REQUIREMENT => Lines before the one containing "Definition sum_count (off" are left out; return that line and every line after it exactly, through the end of the data below.

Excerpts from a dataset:
(* ===== verification/Arith.v ===== *)
(** * Integer arithmetic instructions

    Models ADD .. NEG on words, DADD .. DNEG on double words, SUM, DSUM and
    the square roots, of plc/executer/src/plc_dataprocessing.c. The flags are
    SM180 (zero), SM181 (carry) and SM182 (borrow). Sums, differences and
    products of [int] wrap, as on the target. *)
From stdpp Require Import base list numbers sets.
From Stdlib Require Import Floats.SpecFloat.
From S2P Require Import Prelude Element Machine ParseAddr ParseAddrFacts Device DataIns Float32 BitIns.

Definition set_SM (n v : Z) : Mc unit := plc_set_bit_element_value SM_ELEMENT n v.
Definition clear_SM : list Z -> Mc unit := foldr (fun n k => set_SM n 0;; k) (mret tt).
Definition words2 (k : Z -> Z -> Mc Z) : Mc Z :=
  pc ← get_PC; with_word (pc + 2) (fun x => with_word (pc + 6) (fun y => k (s16 x) (s16 y))).
Definition dwords2 (k : Z -> Z -> Mc Z) : Mc Z :=
  pc ← get_PC; with_dword (pc + 2) (fun x => with_dword (pc + 8) (fun y => k (s32 x) (s32 y))).
Definition word_in (k : Z -> Mc Z) : Mc Z := pc ← get_PC; with_word (pc + 2) (fun x => k (s16 x)).
Definition dword_in (k : Z -> Mc Z) : Mc Z := pc ← get_PC; with_dword (pc + 2) (fun x => k (s32 x)).
Definition word_out (off v : Z) : Mc Z := pc ← get_PC; save_word1 (pc + off) (u16 v).
Definition dword_out (off v : Z) : Mc Z := pc ← get_PC; save_dword1 (pc + off) (u32 v).

(** ** Words *)
Definition sum_flags (z : Z) : Mc unit :=
  clear_SM [180; 181; 182];;
  (if 32767 <? z then set_SM 181 1
   else if z <? -32768 then set_SM 182 1
   else when (z =? 0) (set_SM 180 1)).
Definition run_ci_add_ins : Mc Z := powered (words2 (fun x y => sum_flags (x + y);; word_out 10 (x + y))).
Definition run_ci_sub_ins : Mc Z := powered (words2 (fun x y => sum_flags (x - y);; word_out 10 (x - y))).
Definition run_ci_mul_ins : Mc Z := powered (words2 (fun x y => dword_out 10 (x * y))).
Definition run_ci_div_ins : Mc Z := powered (words2 (fun x y =>
  if y =? 0 then mret ERR_DIV_ZERO
  else
    r ← word_out 10 (Z.quot x y);
    if negb (r =? pdPASS) then mret r
    else pc ← get_PC; save_words (pc + 10) [u16 (Z.rem x y)] 1)).
Definition root_flags (exact : bool) (y : Z) : Mc unit :=
  clear_SM [180; 182];; when (negb exact) (set_SM 182 1);; when (y =? 0) (set_SM 180 1).
(** [z = sqrtf(x); y = (int)z; exact = (y == z)]. *)
Definition int_root (x : Z) : option (Z * bool) :=
  let z := f32_sqrt (f32_of_int x) in
  y ← f32_to_int z; Some (y, match f32_compare (f32_of_int y) z with Some Eq => true | _ => false end).
Definition run_ci_sqt_ins : Mc Z := powered (word_in (fun x =>
  if x <? 0 then mret ERR_OPERANDS
  else '(y, exact) ← of_option (int_root x); root_flags exact y;; word_out 6 y)).
Definition run_ci_inc_ins : Mc Z := powered (word_in (fun x => word_out 2 (x + 1))).
Definition run_ci_dec_ins : Mc Z := powered (word_in (fun x => word_out 2 (x - 1))).
Definition run_ci_vabs_ins : Mc Z := powered (word_in (fun x =>
  if x =? -32768 then mret ERR_OPERANDS else word_out 6 (if x <? 0 then - x else x))).
Definition run_ci_neg_ins : Mc Z := powered (word_in (fun x =>
  if x =? -32768 then mret ERR_OPERANDS else word_out 6 (- x))).

(** ** Double words *)
Definition dadd_flags (x y z : Z) : Mc unit :=
  clear_SM [180; 181; 182];;
  (if (0 <? x) && (0 <? y) && (z <? 0) then set_SM 181 1
   else when ((x <=? 0) && (y <? 0) && (0 <? z)) (set_SM 182 1));;
  when (z =? 0) (set_SM 180 1).
Definition dsub_flags (x y z : Z) : Mc unit :=
  clear_SM [180; 181; 182];;
  (if (0 <? x) && (y <? 0) && (z <? 0) then set_SM 181 1
   else when ((x <? 0) && (0 <? y) && (0 <? z)) (set_SM 182 1));;
  when (z =? 0) (set_SM 180 1).
Definition run_ci_dadd_ins : Mc Z := powered (dwords2 (fun x y =>
  let z := s32 (x + y) in dadd_flags x y z;; dword_out 14 z)).
Definition run_ci_dsub_ins : Mc Z := powered (dwords2 (fun x y =>
  let z := s32 (x - y) in dsub_flags x y z;; dword_out 14 z)).
Definition run_ci_dmul_ins : Mc Z := powered (dwords2 (fun x y => dword_out 14 (x * y))).
Definition run_ci_ddiv_ins : Mc Z := powered (dwords2 (fun x y =>
  if y =? 0 then mret ERR_DIV_ZERO
  else
    r ← dword_out 14 (Z.quot x y);
    if negb (r =? pdPASS) then mret r
    else pc ← get_PC; save_dwords (pc + 14) [u32 (Z.rem x y)] 1)).
Definition run_ci_dsqt_ins : Mc Z := powered (dword_in (fun x =>
  if x <? 0 then mret ERR_OPERANDS
  else '(y, exact) ← of_option (int_root x); root_flags exact y;; dword_out 8 y)).
Definition run_ci_dinc_ins : Mc Z := powered (dword_in (fun x => dword_out 2 (x + 1))).
Definition run_ci_ddec_ins : Mc Z := powered (dword_in (fun x => dword_out 2 (x - 1))).
(** The guard is on -2147483647, so the least value passes. *)
Definition run_ci_dvabs_ins : Mc Z := powered (dword_in (fun x =>
  if x =? -2147483647 then mret ERR_OPERANDS else dword_out 8 (if x <? 0 then - x else x))).
Definition run_ci_dneg_ins : Mc Z := powered (dword_in (fun x =>
  if x =? -2147483647 then mret ERR_OPERANDS else dword_out 8 (- x))).

(** ** Sums of a row of elements *)
(** [for(i=0; i<cnt; i++) { code = get(i); if(code != pdPASS) return code; acc = add(acc); }] *)
Fixpoint sum_loop {A} (n : nat) (i : Z) (get : Z -> Mc (Z * option Z)) (add : A -> Z -> Mc A) (acc : A)
    (k : A -> Mc Z) : Mc Z :=
  match n with
  | O => k acc
  | S n' =>
      rv ← get i;
      if rv.1 =? pdPASS then v ← of_option rv.2; acc' ← add acc v; sum_loop n' (i + 1) get add acc' k
      else mret rv.1
  end.
Definition sum_count (off : Z) (k : nat -> Mc Z) : Mc Z :=
  pc ← get_PC;
  with_word (pc + off) (fun w =>
    let lsv_Cnt := s16 w in if (lsv_Cnt <? 0) || (255 <? lsv_Cnt) then mret ERR_OPERANDS else k (Z.to_nat lsv_Cnt)).
Definition word_at_offset (a i : Z) : Mc (Z * option Z) := rl ← get_word a i 1; mret (rl.1, head rl.2).
Definition dword_at_offset (a i : Z) : Mc (Z * option Z) := rl ← get_dword a i 1; mret (rl.1, head rl.2).
(** A sum of zero clears the zero flag. *)
Definition run_ci_sum_ins : Mc Z := powered (sum_count 6 (fun n =>
  pc ← get_PC;
  clear_SM [180; 181; 182];;
  sum_loop n 0 (word_at_offset (pc + 2)) (fun acc v => mret (s32 (acc + s16 v))) 0
    (fun liv_Sum => when (liv_Sum =? 0) (set_SM 180 0);; dword_out 10 liv_Sum))).
Definition run_ci_dsum_ins : Mc Z := powered (sum_count 8 (fun n =>
  pc ← get_PC;
  clear_SM [180; 181; 182];;
  sum_loop n 0 (dword_at_offset (pc + 2)) (fun liv_Temp v =>
      let d := s32 v in let liv_Sum := s32 (liv_Temp + d) in
      (if (0 <? liv_Temp) && (0 <? d) && (liv_Sum <? 0) then set_SM 181 1
       else when ((liv_Temp <=? 0) && (d <? 0) && (0 <? liv_Sum)) (set_SM 182 1));;
      mret liv_Sum) 0
    (fun liv_Sum => when (liv_Sum =? 0) (set_SM 180 1);; dword_out 12 liv_Sum))).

ANSWER SPACE =>
Definition sum_count (off : Z) (k : nat -> Mc Z) : Mc Z :=
  pc ← get_PC;
  with_word (pc + off) (fun w =>
    let lsv_Cnt := s16 w in if (lsv_Cnt <? 0) || (255 <? lsv_Cnt) then mret ERR_OPERANDS else k (Z.to_nat lsv_Cnt)).
Definition word_at_offset (a i : Z) : Mc (Z * option Z) := rl ← get_word a i 1; mret (rl.1, head rl.2).
Definition dword_at_offset (a i : Z) : Mc (Z * option Z) := rl ← get_dword a i 1; mret (rl.1, head rl.2).
(** A sum of zero clears the zero flag. *)
Definition run_ci_sum_ins : Mc Z := powered (sum_count 6 (fun n =>
  pc ← get_PC;
  clear_SM [180; 181; 182];;
  sum_loop n 0 (word_at_offset (pc + 2)) (fun acc v => mret (s32 (acc + s16 v))) 0
    (fun liv_Sum => when (liv_Sum =? 0) (set_SM 180 0);; dword_out 10 liv_Sum))).
Definition run_ci_dsum_ins : Mc Z := powered (sum_count 8 (fun n =>
  pc ← get_PC;
  clear_SM [180; 181; 182];;
  sum_loop n 0 (dword_at_offset (pc + 2)) (fun liv_Temp v =>
      let d := s32 v in let liv_Sum := s32 (liv_Temp + d) in
      (if (0 <? liv_Temp) && (0 <? d) && (liv_Sum <? 0) then set_SM 181 1
       else when ((liv_Temp <=? 0) && (d <? 0) && (0 <? liv_Sum)) (set_SM 182 1));;
      mret liv_Sum) 0
    (fun liv_Sum => when (liv_Sum =? 0) (set_SM 180 1);; dword_out 12 liv_Sum))).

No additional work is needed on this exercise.